The three graduates of the course, that have been interviewed in the television report, relate about the "mental and physical violence" practiced there, and on the experience that Wolfgang Dietrich "sat right next to me and (began) to tell me something about my sexuality, it was a completely offensive, uncomfortable situation." As a result, occurred "depression" and "suicidal thoughts," that the graduate student had not known before.

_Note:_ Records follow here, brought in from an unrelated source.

(** X13. The current conversation node agrees with the revision before it
    wherever that one applies: with no profile in the state, no model and no
    system-prompt override, and an empty registry, both return the same
    update or throw the same provider error, after the same outside calls and
    clock readings, provided the credential is set.  Without the credential
    both fail before any outside call.  The system message of the previous
    revision is the current one without profile and override. *)
Theorem X13_previous_revision_agrees
    (host : Host) (state : AgentStateType) (config : LangGraphRunnableConfig)
    (w : World) :
  user state = None ->
  modelOf config = None ->
  systemPromptOf config = None ->
  llmService w = None ->
  let old := Previous.conversationNode host state config w in
  let new := conversationNode host state config w in
  (Js.truthy (OPENROUTER_API_KEY (env host)) = true ->
   fst old = fst new
   /\ trace (snd old) = trace (snd new)
   /\ clockReads (snd old) = clockReads (snd new))
  /\ (Js.truthy (OPENROUTER_API_KEY (env host)) = false ->
      (exists e, fst old = Throws e) /\ (exists e, fst new = Throws e)
      /\ trace (snd old) = trace w /\ trace (snd new) = trace w)
  /\ (forall memories,
        Previous.createSystemMessage host memories
        = createSystemMessage host memories None None).
Proof.
  intros Hu Hm Hp Hw. cbn zeta.
  assert (Hsys : forall memories,
            Previous.createSystemMessage host memories
            = createSystemMessage host memories None None) by reflexivity.
  split; [| split; [| exact Hsys]].
  - intros Hkey.
    destruct (newOpenRouterLLMService host) as [svc|e] eqn:Hnew.
    2:{ unfold newOpenRouterLLMService in Hnew. rewrite Hkey in Hnew.
        discriminate. }
    assert (Hllm : Llm.createLLM host None = Returns (getModel host svc None)).
    { apply createLLM_default_iff. now exists svc. }
    assert (Hsvc : getLLMService host w
                   = (Returns svc,
                      {| sembleService := sembleService w;
                         llmService := Some svc;
                         clockReads := clockReads w; trace := trace w |})).
    { unfold getLLMService, createLLMService. now rewrite Hw, Hnew. }
    rewrite (Previous_conversationNode_run host state config w _ Hllm).
    rewrite (conversationNode_run host state config w _ svc Hsvc).
    unfold turnInput. rewrite Hm, Hp, Hu, <- Hsys.
    destruct (provider host _ _) as [r|e]; cbn; auto.
  - intros Hkey.
    assert (Hold : Previous.conversationNode host state config w
                   = (Throws (Error "OpenRouter API key is required. Set OPENROUTER_API_KEY environment variable or pass apiKey in config."), w)).
    { unfold Previous.conversationNode, bind at 1, complete, Llm.createLLM.
      cbn [coalesce]. now rewrite Hkey. }
    assert (Hnew : conversationNode host state config w
                   = (Throws (Error "OPENROUTER_API_KEY environment variable is required."), w)).
    { apply conversationNode_unresolved.
      unfold getLLMService, createLLMService, newOpenRouterLLMService.
      now rewrite Hw, Hkey. }
    rewrite Hold, Hnew. cbn. repeat split; now eexists.
Qed.

Lemma X13_witness_same_turn :
  fst (Previous.conversationNode Fixture.answering
         (Fixture.stateOf [Fixture.says human "remember tea"])
         (Fixture.configFor (Some "c1") (Some (Fixture.storeWith [])))
         initialWorld)
  = fst (conversationNode Fixture.answering
           (Fixture.stateOf [Fixture.says human "remember tea"])
           (Fixture.configFor (Some "c1") (Some (Fixture.storeWith [])))
           initialWorld).
Proof.
  destruct (X13_previous_revision_agrees Fixture.answering
              (Fixture.stateOf [Fixture.says human "remember tea"])
              (Fixture.configFor (Some "c1") (Some (Fixture.storeWith [])))
              initialWorld eq_refl eq_refl eq_refl eq_refl) as (H & _).
  destruct (H eq_refl) as (Hres & _). exact Hres.
Defined.

(* ===================================================================== *)
(** ** The profile channel over a run of updates *)
(* ===================================================================== *)

Lemma userAfter_lastProfile (x : option Patient)
    (writes : list (option Patient)) :
  userAfter x writes
  = match lastProfile writes with
    | Some p => Some p
    | None => x
    end.
Proof.
  unfold userAfter. revert x.
  induction writes as [|y rest IH]; intros x; cbn; [reflexivity |].
  rewrite IH. destruct (lastProfile rest); [reflexivity |].
  now destruct y.
Qed.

At the same time, a group of around 100 Peace Studies alumni spontaneously formed, who found the accusations outrageous and prepared to go public with counter-statements, which only did not happen so as not to hinder the university's ongoing investigations.

Due to these allegations, the management of the University of Innsbruck wrote to everyone who had completed the course in the last 20 years and asked those affected to come forward. According to the university, no evidence of sexualized assaults emerged from this call, nor had there been any indications of structural violence. However, the university's vice-rector for human resources acknowledged during a media briefing that there were indications from third parties that Dietrich was privately close and verbally insensitive.

An independent investigation of these allegations, with external professional support, specialized in psychological and sexual harassment, as proposed in a similar case at the University of Salzburg, never took place: the management of the University of Innsbruck, criticized for the role it did play, investigated and acquitted himself.